Also, spend some time tracking down any ‘lost’ assets, the team advise. “Millions of pounds are sitting in unclaimed bank accounts, savings and other accounts in the UK. If you think you could have money in an account that you’ve lost the details for, tracking it down could ensure you don’t miss out on a valuable nest egg.”
 
“Keeping all your financial documents in one place is a simple but effective first step,” agree the experts from The Money Advice Service. “Another is to keep a clear list of all your finances, including your spending, sources of income, debts, savings, investments or property. This kind of information will make things much easier for anyone you later ask to help manage your affairs.”

 
Assess Your Savings & Investments 
As part of this initial process, once you’re confident your main accounts are working as efficiently as possible, move on to look at how your savings and investments are getting on. “The savings market is usually one where loyalty doesn’t pay, with some older accounts paying as little as 0.01% interest,” warn the Which? experts. “And don’t assume that accounts targeted at over-50s will necessarily pay the best rates as you get older – they often don’t.”
 
Online comparison tools can help you to find and switch to a savings account or cash ISA that will make your money work as hard as possible, and it’s worth investing in accounts that offer the potential for higher returns over the long term, depending on your attitude to risk. “Premium bonds have been a popular way to save for generations, but there’s no guarantee of earning anything at all, and the odds of big winnings are tiny,” say the Which? team. “If you might need to start relying on your savings for a regular income, premium bonds are unlikely to be the right option.”
 
 
Identify Possible Benefits

Not many people realise how many benefits or freebies they might be entitled to as they get older. “Some apply to all people over a certain age – such as the Winter Fuel Payment for over-65s, or free prescriptions for the over-60s in England,” explain the Which? team. “Eligibility for some other benefits depends on your circumstances. For example, Attendance Allowance is for those over pension age who would benefit from extra help with washing, dressing or eating, because of illness or disability. You may qualify for up to £89.15 a week. Meanwhile, Pension Credit tops up your weekly income to a guaranteed amount if you’re on a low income. TV licences are also free for some over-75s, but since August 2020 you need to be getting Pension Credit to qualify.”
 
For more information on which benefits you or a loved one might be entitled to, click here.

 
Fine Tune Your Pension 
By the time you reach mid-50s onwards, it pays to know what to expect pension-wise – especially as they’re likely to be a key source of income in later life, whether it be a combination of the state pension and workplace or private pensions. The Which? team advises you make sure your entire pension pot is as healthy as possible as you approach retirement in the following ways:
 
 
Before you retire:
“Get a state pension forecast so you know how much you’re likely to receive. Calculate how much income you might need to enjoy a comfortable retirement. Factor in how your income and outgoings will change when you’re no longer working, and consider whether you need to pay more into your pension while you can. Remember that you may become entitled to extra benefits as you get older. Then, track down old pension pots – if you work for various employers, you may accumulate various funds over your working life. Consider whether it’s worth consolidating multiple pension pots into one.”
  

Once you’ve retired:
“Consider whether topping up or deferring your state pension could leave you better off in the long term and use pension freedom rules to make your funds work best for you. Retirees with a defined contribution pension (now the most common type) can often choose between buying an annuity for a guaranteed regular income or leaving your money invested and taking a flexible income as needed. Pension credit could top up your state pension if you’re on a low income.”

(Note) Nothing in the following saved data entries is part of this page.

(** ** What start-up leaves on the stack *)
Lemma start_all_spec f order stack :
  exists n, start_all f stack order =
    (reverse (take n order) ++ stack,
     map Up (take n order) ++ match drop n order with [] => [] | s :: _ => [StartFailed s] end,
     match drop n order with [] => false | _ => true end) /\
    Forall (fun s => start_fails f s = false) (take n order) /\
    match drop n order with [] => True | s :: _ => start_fails f s = true end.
Proof.
  revert stack. induction order as [|s order IH]; intros stack; [by exists 0|].
  cbn [start_all]. destruct (start_fails f s) eqn:E; [by exists 0|].
  destruct (IH (s :: stack)) as (n & H & Hf & Hn). exists (S n). rewrite H. cbn [take drop map]. rewrite reverse_cons, <-app_assoc.
  split; [done|]. split; [by constructor|done].
Qed.

Lemma unwind_spec f stack pending :
  unwind f stack pending = (map (fun s => Down s (stop_fails f s)) stack, pending || existsb (stop_fails f) stack).
Proof.
  revert pending. induction stack as [|s stack IH]; intros pending; cbn; [by rewrite orb_false_r|].
  rewrite IH. by rewrite orb_assoc.
Qed.

(** Every life of the process: some services start, perhaps all of them and it
    serves; then these stop, the last one first. *)
Lemma lifespan_spec f log_errors :
  exists n mid, (lifespan f log_errors).1 =
    map Up (take n (startup_order log_errors)) ++ mid ++
    map (fun s => Down s (stop_fails f s)) (reverse (take n (startup_order log_errors))) /\
    (mid = [NoticeStarted; Serving; NoticeStopped] /\ drop n (startup_order log_errors) = [] \/ mid = [NoticeStarted] \/
     exists s, mid = [StartFailed s] /\ start_fails f s = true) /\
    (forallb (fun s => negb (start_fails f s)) (startup_order log_errors) = true ->
     started_notice_fails f = false -> mid = [NoticeStarted; Serving; NoticeStopped]).
Proof.
  unfold lifespan, body. destruct (start_all_spec f (startup_order log_errors) []) as (n & -> & Hf & Hn). rewrite app_nil_r.
  destruct (drop n (startup_order log_errors)) as [|s rest] eqn:Ed.
  - rewrite app_nil_r. destruct (started_notice_fails f) eqn:Es; rewrite unwind_spec; cbn [fst].
    + exists n, [NoticeStarted]. rewrite <-app_assoc. split; [done|]. split; [by right; left|done].
    + exists n, [NoticeStarted; Serving; NoticeStopped]. rewrite <-app_assoc. split; [done|]. split; [by left|done].
  - rewrite unwind_spec. cbn [fst]. exists n, [StartFailed s]. rewrite <-app_assoc. split; [done|].
    split; [right; right; by exists s|]. intros Ha _. exfalso.
    assert (s ∈ startup_order log_errors) as Hin.
    { rewrite <-(take_drop n (startup_order log_errors)), Ed. apply elem_of_app. right. left. }
    apply forallb_forall with (x := s) in Ha; [by rewrite Hn in Ha|by apply list_elem_of_In].
Qed.

(** ** What runs when *)
Lemma running_app e1 e2 : running (e1 ++ e2) = fold_left after_event e2 (running e1).
Proof. unfold running. by rewrite fold_left_app. Qed.

Lemma running_ups l r : fold_left after_event (map Up l) r = reverse l ++ r.
Proof.
  revert r. induction l as [|s l IH]; intros r; [done|]. cbn [map fold_left after_event].
  by rewrite IH, reverse_cons, <-app_assoc.
Qed.

Lemma filter_others (s : service) (l : list service) : s ∉ l -> base.filter (fun x => x <> s) l = l.
Proof.
  induction l as [|x l IH]; [done|]. intros [Hx Hl]%not_elem_of_cons. rewrite filter_cons_True by auto. by rewrite IH.
Qed.

Lemma running_downs g l k : NoDup l -> fold_left after_event (map (fun s => Down s (g s)) (take k l)) l = drop k l.
Proof.
  intros H. revert k. induction H as [|s l Hs Hl IH]; intros [|k]; [done..|]. cbn [take map fold_left after_event drop].
  rewrite filter_cons_False by auto. rewrite filter_others by done. apply IH.
Qed.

None of us have a crystal ball to predict our changing needs as we get older,” admit the Which? team. “But if you do need extra support later in life, the costs can quickly ramp up.

Make A Will
It might sound obvious, and you’ve likely already taken steps to draw up a will, but it’s worth checking everything is as relevant and up to date as it should be. “Until you have a valid will in place, there’s no guarantee that the assets you’ve built up will be distributed in the way you wish – so it’s never too early to make a will,” agree the Which? experts.
 
“Wills aren’t just about who gets what. You can also use a will to name an executor (the person who will ensure your wishes are carried out), name a guardian for your children and outline your wishes for your funeral. Even if you’ve already made a will, it’s important to review it regularly, especially after big life events such as the birth of a child or grandchild. You can write a will yourself or use a professional will writer or solicitor to help.”
 
If you die without a will in place, The Money Advice Service warns your loved ones could face a host of problems. “Dying without a valid will is called intestacy or dying intestate. The law about exactly who gets what is different in England, Wales, Scotland and Northern Ireland, but there are some common problems wherever you live. For example, if you’re not married and not in a civil partnership, your partner is not legally entitled to anything when you die. If you are married, your husband or wife might inherit most, or all of your estate and your children might not get anything (except in Scotland). Any Inheritance Tax that your estate has to pay might be higher than it would be if you had made a will and if you die with no living close relatives, your whole estate will belong to the Crown or to the government. This law is called bona vacantia.”
 
 
Set Up Power Of Attorney 
While we’re on the subject of wills, power of attorney is a crucial step at this stage of life – one which is worth taking as soon as possible. “Setting up power of attorney gives someone you trust the right to act on your behalf in many key decisions. It gives you the confidence that your affairs will be in safe hands if a time comes when you can no longer deal with them yourself,” say the Which? team.
 
“You can set up a power of attorney at any time, but you must be capable of making your own decisions at the time the document is signed – so it’s important to do this early. If you lose the ability to make decisions, the process is more complex, and the person who ends up acting on your behalf might not be who you would have chosen. There are a few different options, and the rules vary slightly depending on where you live in the UK.”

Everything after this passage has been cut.